MA. I desperately needed to come to grips with whatever was going on. I found Marijuana Anonymous right away. I made it to my first meeting the next night. I began studying the science available about addiction. I was with people who accepted me in my ruined state. Their acceptance was a balm I sorely needed. By reading about cannabis and observing myself, I was able to work out that my panic was purely chemical. It slowly subsided as the accumulated cannabis cleared out of my body. Pot edibles get you well and truly pickled in the stuff. My detox from pot lasted months, not days. I went to MA meetings and sometimes AA meetings for about a month. Meetings provided the only relief from panic I got at first, except for when I finally got to sleep at night. But after a few weeks I began feeling like a fraud in the meetings. These people were struggling year after year. I had no craving, no struggle. I had my panic attack, but after a month I could feel it going away. I knew I'd get over it. It was just a matter of time. I didn't have an addiction to break, I just had a panic attack to get over. Leela used marijuana as a tool to wake me up to inner silence, and to the truth that recreational drugs are bad for me no matter what.
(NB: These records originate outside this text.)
(** * Data-Lens: the extraction and filtering pipeline

    A shallow embedding of [scraper/html_scraper.py] and
    [scraper/api_hunter.py].  The parsed document (what BeautifulSoup hands
    to the extractor), the list of records each sub-extraction appends to,
    the pandas frame built from them and the filter stage are modelled as
    the source has them: loops over [enumerate] become folds that carry the
    accumulated list, Python dicts become insertion-ordered association
    lists, and code that may raise returns a [result].

    Text is modelled over the ASCII range: [strip] removes the ASCII
    white space of [str.strip] and [upper] maps a-z to A-Z.

    The libraries the source calls are modelled as far as it uses them, with
    the behaviour of the versions it is written for: pandas 1.x and 2.x, where
    a column that holds a [str] has dtype object, and requests from 2.27 on,
    where [response.json()] raises requests.exceptions.JSONDecodeError.
    Python's [re] is a parameter of the filter stage. *)

From Stdlib Require Import List String Ascii ZArith Bool Arith Lia.
From Stdlib Require Import DecimalString DecimalNat.
Import ListNotations.
Set Warnings "-register-all".
Open Scope string_scope.
Open Scope list_scope.
Open Scope nat_scope.

(** ** Python built-ins used by the source *)
Module Py.

(** [str.isspace] on one ASCII character: TAB..CR, FS..US and SPACE. *)
Definition isspace (c : ascii) : bool :=
  let n := nat_of_ascii c in
  ((9 <=? n) && (n <=? 13)) || ((28 <=? n) && (n <=? 32)).

Fixpoint lstrip (s : string) : string :=
  match s with
  | EmptyString => EmptyString
  | String c s' => if isspace c then lstrip s' else s
  end.

Fixpoint rstrip (s : string) : string :=
  match s with
  | EmptyString => EmptyString
  | String c s' =>
      match rstrip s' with
      | EmptyString => if isspace c then EmptyString else String c EmptyString
      | r => String c r
      end
  end.

(** [s.strip()] *)
Definition strip (s : string) : string := rstrip (lstrip s).

(** Truthiness of a [str]: non-empty. *)
Definition truthy (s : string) : bool :=
  match s with EmptyString => false | _ => true end.

Definition upper_char (c : ascii) : ascii :=
  let n := nat_of_ascii c in
  if (97 <=? n) && (n <=? 122) then ascii_of_nat (n - 32) else c.

(** [s.upper()] *)
Fixpoint upper (s : string) : string :=
  match s with
  | EmptyString => EmptyString
  | String c s' => String (upper_char c) (upper s')
  end.

(** [pat in s] on strings: [pat] occurs in [s] as a contiguous substring. *)
Fixpoint str_in (pat s : string) : bool :=
  prefix pat s ||
  match s with
  | EmptyString => false
  | String _ s' => str_in pat s'
  end.

(** [s.split(sep)] for a one-character separator; never returns [[]]. *)
Fixpoint split (sep : ascii) (s : string) : list string :=
  match s with
  | EmptyString => [EmptyString]
  | String c s' =>
      if Ascii.eqb c sep then EmptyString :: split sep s'
      else match split sep s' with
           | h :: t => String c h :: t
           | [] => [String c EmptyString]
           end
  end.

(** [str(n)] for a non-negative and for an arbitrary [int]. *)
Definition str_of_nat (n : nat) : string := NilZero.string_of_uint (Nat.to_uint n).
Definition str_of_int (z : Z) : string := NilZero.string_of_int (Z.to_int z).

(** [enumerate(l)] *)
Definition enumerate {A : Type} (l : list A) : list (nat * A) :=
  combine (seq 0 (List.length l)) l.

(** A [dict] with [str] keys: insertion ordered, keys unique.  Assigning to a
    key that is present replaces the value where it stands. *)
Definition dict (V : Type) : Type := list (string * V).
(** C6: the rows phase on a transport that does not fail: it appends one
    packet per row, in order, holding the row's buffer; the buffer is the
    concatenation of its values' encodings; a null value is encoded as the
    one byte 0xfb, any other as the length-encoded integer of its length
    followed by its bytes; the encoding of a null is not empty and differs
    from that of every non-null value (the zero-length one included); and
    from the bytes of a row whose values fit a length prefix a client
    decodes exactly the nulls and byte strings the row held. *)
Theorem rows_phase_encoding (r : Result) (s : Session) :
  healthy (packets s) ->
  appended (writeRows r) s =
    map (fun row => Payload (common.Datas (rowBuf row))) (Rows r) /\
  List.length (appended (writeRows r) s) = List.length (Rows r) /\
  (forall row,
     common.Datas (rowBuf row) = flat_map (fun v => common.Datas (rowBuf [v])) row) /\
  (forall v, IsNull v = true -> common.Datas (rowBuf [v]) = [251]) /\
  (forall v, IsNull v = false ->
     common.Datas (rowBuf [v]) =
       common.lenenc (Z.of_nat (List.length (Raw v))) ++ Raw v) /\
  (forall v w, IsNull v = true -> IsNull w = false ->
     common.Datas (rowBuf [v]) <> [] /\
     common.Datas (rowBuf [v]) <> common.Datas (rowBuf [w])) /\
  (forall row, Forall sized row ->
     decode_row (common.Datas (rowBuf row)) = Some (map content row)).
Proof.
  intros H.
  assert (One : forall v, common.Datas (rowBuf [v]) = encode_value v).
  { intros v. rewrite rowBuf_encode. unfold encode_row. simpl. apply app_nil_r. }
  rewrite (appended_writeRows _ _ H). unfold rows_packets.
  split; [|split; [|split; [|split; [|split; [|split]]]]].
  - apply map_ext. intros row. now rewrite rowBuf_encode.
  - apply length_map.
  - intros row. rewrite rowBuf_encode. unfold encode_row.
    apply flat_map_ext. intros v. now rewrite One.
  - intros v N. rewrite One. unfold encode_value. now rewrite N.
  - intros v N. rewrite One. unfold encode_value. now rewrite N.
  - intros v w Nv Nw. rewrite !One. split; [apply encode_value_nonempty|].
    unfold encode_value. rewrite Nv, Nw.
    destruct (lenenc_head (Z.of_nat (List.length (Raw w)))) as (b & tl & E & Hb); [lia|].
    rewrite E. simpl. congruence.
  - intros row Hs. rewrite rowBuf_encode. now apply decode_row_encode.
Qed.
What really happened that night in December? For a long time I believed Leela used cannabis to boost me into a new state, a state where I no longer suffered from compulsive inner talk, but could instead choose to be quiet inside anytime I wanted. That's not quite right. What happened was really more remedial work than it was a boost in my state. Inner talking isn't an inescapable part of the human condition, it's a distortion we inflict on ourselves via human culture, via language and education. We learn to talk to ourselves inwardly as a side effect of learning language. That doesn't just fill our heads with useless ugly noise, it dumbs our mental processes down. Human minds work much better and faster when they directly grasp and process what's going on without laboriously putting it into words. Leela used cannabis to remove that compulsion, to make mental noise optional. It was a subtractive process, a remediation, not an addition.
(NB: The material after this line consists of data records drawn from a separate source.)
(** * Synchronizer.py: one-way folder mirroring

    A shallow embedding of [setup_logging], [compute_md5], [sync_folders] and
    [main] from [src/Synchronizer.py], together with the parts of the Python
    runtime they call ([hashlib.md5], [open]/[read], [os.path.exists],
    [os.path.dirname], [os.makedirs], [os.walk], [shutil.copy2], [os.remove],
    [shutil.rmtree], [logging], [time.sleep]).

    Modelling choices, all visible in the definitions below:
    - the file system is one finite map from absolute paths (lists of
      components) to inodes; a path string is abstracted to its component
      list, so [os.path.join] is list append and [os.path.relpath] strips the
      start directory;
    - a file carries its bytes, a modification time and read/write permission
      bits; directories are always listable and writable, there are no
      symbolic links, and a read that follows a successful [open] does not
      fail;
    - every primitive either returns or raises a Python exception; the
      interpreter state (file system, log, mutating calls made so far) is
      threaded through a small state-and-exception monad;
    - [os.walk] is the lazy top-down generator: a directory is listed only
      when the walk reaches it, after the loop body has run for everything
      that comes before it; a directory yields its entries in the order of
      the keys of the map, and no statement below depends on that order;
    - the walk carries fuel that bounds its depth; the passes are shown never
      to run out of it ([forward_walk], [reverse_walk], [sync_folders_runs]);
    - the statements about whole passes take a well-formed file system
      ([wf]) and two roots neither of which lies inside the other
      ([apart]);
    - the log file is the one path that reaches the program as a name which
      may have an empty directory part, so [setup_logging] takes a
      [pathname], absolute or relative to the working directory, while the
      two roots stay resolved paths; [main] takes the values
      [parse_arguments] returns ([argparse] itself is not modelled) and runs
      its endless loop for a given number of rounds; the lines written
      through the log handler are kept in the journal of the program and do
      not make the log file grow in the file system. *)

From Stdlib Require Import ZArith Strings.Byte Ascii String.
From stdpp Require Import gmap strings list fin_maps.

(** ** hashlib.md5 *)

Module MD5.

Local Open Scope Z_scope.

Definition word := Z.
Definition mask32 : Z := 0xFFFFFFFF.
Definition wrap (x : Z) : word := Z.land x mask32.
Definition add32 (x y : word) : word := wrap (x + y).
Definition not32 (x : word) : word := Z.lxor x mask32.
Definition rotl32 (x : word) (n : Z) : word :=
  wrap (Z.lor (Z.shiftl x n) (Z.shiftr x (32 - n))).

Definition shifts : list Z :=
  [7; 12; 17; 22; 7; 12; 17; 22; 7; 12; 17; 22; 7; 12; 17; 22;
   5; 9; 14; 20; 5; 9; 14; 20; 5; 9; 14; 20; 5; 9; 14; 20;
   4; 11; 16; 23; 4; 11; 16; 23; 4; 11; 16; 23; 4; 11; 16; 23;
   6; 10; 15; 21; 6; 10; 15; 21; 6; 10; 15; 21; 6; 10; 15; 21].

Definition sines : list Z :=
  [0xd76aa478; 0xe8c7b756; 0x242070db; 0xc1bdceee;
   0xf57c0faf; 0x4787c62a; 0xa8304613; 0xfd469501;
   0x698098d8; 0x8b44f7af; 0xffff5bb1; 0x895cd7be;
   0x6b901122; 0xfd987193; 0xa679438e; 0x49b40821;
   0xf61e2562; 0xc040b340; 0x265e5a51; 0xe9b6c7aa;
   0xd62f105d; 0x02441453; 0xd8a1e681; 0xe7d3fbc8;
   0x21e1cde6; 0xc33707d6; 0xf4d50d87; 0x455a14ed;
   0xa9e3e905; 0xfcefa3f8; 0x676f02d9; 0x8d2a4c8a;
   0xfffa3942; 0x8771f681; 0x6d9d6122; 0xfde5380c;
   0xa4beea44; 0x4bdecfa9; 0xf6bb4b60; 0xbebfbc70;
   0x289b7ec6; 0xeaa127fa; 0xd4ef3085; 0x04881d05;
   0xd9d4d039; 0xe6db99e5; 0x1fa27cf8; 0xc4ac5665;
   0xf4292244; 0x432aff97; 0xab9423a7; 0xfc93a039;
   0x655b59c3; 0x8f0ccc92; 0xffeff47d; 0x85845dd1;
   0x6fa87e4f; 0xfe2ce6e0; 0xa3014314; 0x4e0811a1;
   0xf7537e82; 0xbd3af235; 0x2ad7d2bb; 0xeb86d391].

(** The four chaining words A, B, C, D. *)
Record chain := Chain { cA : word; cB : word; cC : word; cD : word }.

Definition chain_init : chain :=
  Chain 0x67452301 0xefcdab89 0x98badcfe 0x10325476.

Definition byte_val (b : byte) : Z := Z.of_N (Byte.to_N b).

(** Little-endian 32-bit word number [g] of a block. *)
Definition word_at (block : list byte) (g : nat) : word :=
  let b k := byte_val (nth (4 * g + k) block x00) in
  Z.lor (b 0%nat)
    (Z.lor (Z.shiftl (b 1%nat) 8)
       (Z.lor (Z.shiftl (b 2%nat) 16) (Z.shiftl (b 3%nat) 24))).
The pleasure of being. Recreational drugs are robbers, crude intruders. The pleasure my body gives me when I live well is subtle: a gentle glow of well-being, quiet satisfaction with the direction and progress of my life, loving the world in all its disarray, a sense that my life here has meaning. The ever-evolving pleasure of being alive. None of that ever got through when I was getting buzzes from alcohol or pot. Those buzzes are way too loud to let the subtle pleasure of living be felt. Even the mellowest drug or alcohol high is crude by comparison with the real thing. Drugs disrupt my body's exquisitely sensitive pleasure mechanisms. Being quiet inside is not automatic; mental noise is automatic. But inner quiet, serenity, is now my resting state. It's always there in the background, easy to reach. The quiet from that night in 2019 has never gone away. Instead it's gotten much deeper.